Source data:
(** X7: when the metrics source yields a batch with at least one record,
    the invocation succeeds with status 200 and reports the size of the
    batch and the number of anomalies the detector returned. It emits
    metrics exactly when there is an anomaly, and after that publishes one
    alert exactly when a topic is configured and some anomaly has severity
    HIGH; the calls made before the invocation are kept. *)
Theorem handler_nonempty_batch
    (load_recent_metrics : nat → result (list MetricRecord))
    (ALERT_TOPIC_ARN ENVIRONMENT : string) (event : Event)
    (calls : list SinkCall) (md : list MetricRecord) :
  let sensitivity := default "medium" (event_sensitivity event) in
  load_recent_metrics (_get_lookback_hours sensitivity) = Ok md →
  (0 < length md)%nat →
  ∃ l, _detect_anomalies md sensitivity = Ok l ∧
    lambda_handler load_recent_metrics ALERT_TOPIC_ARN ENVIRONMENT event calls
    = ({| statusCode := 200;
          body := Analyzed (length md) (length l) sensitivity |},
       calls ++ match l with
                | [] => []
                | _ =>
                    put_metric_data "Mindburn/AnomalyDetection"
                      (mjoin (anomaly_metrics ENVIRONMENT <$> l))
                    :: (if decide (ALERT_TOPIC_ARN ≠ ""
                                   ∧ Exists (λ a, anomaly_severity a = HIGH) l)
                        then [sns_publish ALERT_TOPIC_ARN ENVIRONMENT
                                (filter (λ a, anomaly_severity a = HIGH) l)]
                        else [])
                end).
Proof.
  intros sensitivity Hload Hlen.
  destruct (detect_anomalies_nonempty md sensitivity Hlen)
    as (a1 & a2 & _ & _ & Hdet).
  eexists. split; [exact Hdet|].
  unfold lambda_handler, handle. fold sensitivity.
  cbv [mbind Py_bind lift]. rewrite Hload.
  destruct md as [|r md]; [cbn in Hlen; lia|]. rewrite Hdet.
  destruct (a1 ++ _) as [|a l]; [cbn; now rewrite app_nil_r|].
  rewrite log_run.
  destruct (bool_decide_reflect (ALERT_TOPIC_ARN = "")) as [Harn|Harn].
  - cbn [mret Py_ret]. rewrite decide_False by (intros [? _]; contradiction).
    reflexivity.
  - rewrite alert_run, <- app_assoc. cbn [app].
    destruct (decide (Exists _ (a :: l))) as [Hex|Hex].
    + now rewrite decide_True by (split; assumption).
    + rewrite decide_False by (intros [_ ?]; contradiction). reflexivity.
Qed.

Lemma handler_nonempty_batch_witness :
  let md := [sample "text" false] in
  ∃ l, _detect_anomalies md "medium" = Ok l ∧
    lambda_handler (λ _, Ok md) "arn:alerts" "dev"
      {| event_sensitivity := None |} []
    = ({| statusCode := 200; body := Analyzed (length md) (length l) "medium" |},
       [] ++ match l with
             | [] => []
             | _ =>
                 put_metric_data "Mindburn/AnomalyDetection"
                   (mjoin (anomaly_metrics "dev" <$> l))
                 :: (if decide ("arn:alerts" ≠ ""
                                ∧ Exists (λ a, anomaly_severity a = HIGH) l)
                     then [sns_publish "arn:alerts" "dev"
                             (filter (λ a, anomaly_severity a = HIGH) l)]
                     else [])
             end).
Proof.
  intros md.
  apply (handler_nonempty_batch (λ _, Ok md) "arn:alerts" "dev"
           {| event_sensitivity := None |} [] md).
  - reflexivity.
  - simpl. lia.
Defined.

(** X8: the status of an invocation, for any request and relative to sinks
    that accept every call. A ['sensitivity'] that is present and not a
    string (null, a number, ...) makes the handler answer 500 with the
    AttributeError of [.lower()], before the metrics source is queried and
    without any sink call. Otherwise the sensitivity is the string given,
    or medium when the key is absent: when the metrics source raises, the
    handler answers 500 with that error and calls no sink; when it returns
    a batch, empty or not, the handler answers 200. *)
Theorem handler_status
    (load_recent_metrics : nat → result (list MetricRecord))
    (ALERT_TOPIC_ARN ENVIRONMENT : string) (request : Request)
    (calls : list SinkCall) :
  let response :=
    lambda_handler_request load_recent_metrics ALERT_TOPIC_ARN ENVIRONMENT
      request calls in
  let outcome (sensitivity : string) :=
    match load_recent_metrics (_get_lookback_hours sensitivity) with
    | Raise e => response = ({| statusCode := 500; body := Failed e |}, calls)
    | Ok _ => statusCode (fst response) = 200%nat
    end in
  match request_sensitivity request with
  | None => outcome "medium"
  | Some (JString s) => outcome s
  | Some v =>
      response
      = ({| statusCode := 500;
            body := Failed (AttributeError (json_type_name v) "lower") |}, calls)
  end.
Proof.
  intros response outcome.
  assert (Htyped : ∀ event,
    match load_recent_metrics
            (_get_lookback_hours (default "medium" (event_sensitivity event))) with
    | Raise e =>
        lambda_handler load_recent_metrics ALERT_TOPIC_ARN ENVIRONMENT event calls
        = ({| statusCode := 500; body := Failed e |}, calls)
    | Ok _ =>
        statusCode (fst (lambda_handler load_recent_metrics ALERT_TOPIC_ARN
                           ENVIRONMENT event calls)) = 200%nat
    end).
  { intros event.
    destruct (load_recent_metrics _) as [md|e] eqn:Hload.
    - destruct (decide (0 < length md)%nat) as [Hlen|Hlen].
      + destruct (detect_anomalies_nonempty md
                    (default "medium" (event_sensitivity event)) Hlen)
          as (a1 & a2 & _ & _ & Hdet).
        unfold lambda_handler, handle.
        cbv [mbind Py_bind lift]. rewrite Hload.
        destruct md as [|r md]; [cbn in Hlen; lia|]. rewrite Hdet.
        destruct (a1 ++ _) as [|a l]; [reflexivity|].
        rewrite log_run.
        destruct (bool_decide _); [reflexivity|]. now rewrite alert_run.
      + destruct md; [|cbn in Hlen; lia].
        unfold lambda_handler, handle.
        cbv [mbind Py_bind lift]. now rewrite Hload.
    - unfold lambda_handler, handle.
      cbv [mbind Py_bind lift]. now rewrite Hload. }
  subst outcome response. unfold lambda_handler_request. cbv beta.
  destruct (request_sensitivity request) as [[| | | |s| |]|]; try reflexivity.
  - exact (Htyped {| event_sensitivity := Some s |}).
  - exact (Htyped {| event_sensitivity := None |}).
Qed.

(** A request whose sensitivity is null is answered with status 500. *)
Example null_sensitivity_fails
    (load_recent_metrics : nat → result (list MetricRecord)) :
  lambda_handler_request load_recent_metrics "" "dev"
    {| request_sensitivity := Some JNull |} []
  = ({| statusCode := 500;
        body := Failed (AttributeError "NoneType" "lower") |}, []).
Proof. reflexivity. Qed.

§ **PROBLEM DESCRIPTION**
What is wanted is every line from the first line of the entries through the line that contains "batch and the", given again exactly.

§ **RESULT**
(** X7: when the metrics source yields a batch with at least one record,
    the invocation succeeds with status 200 and reports the size of the
    batch and the number of anomalies the detector returned. It emits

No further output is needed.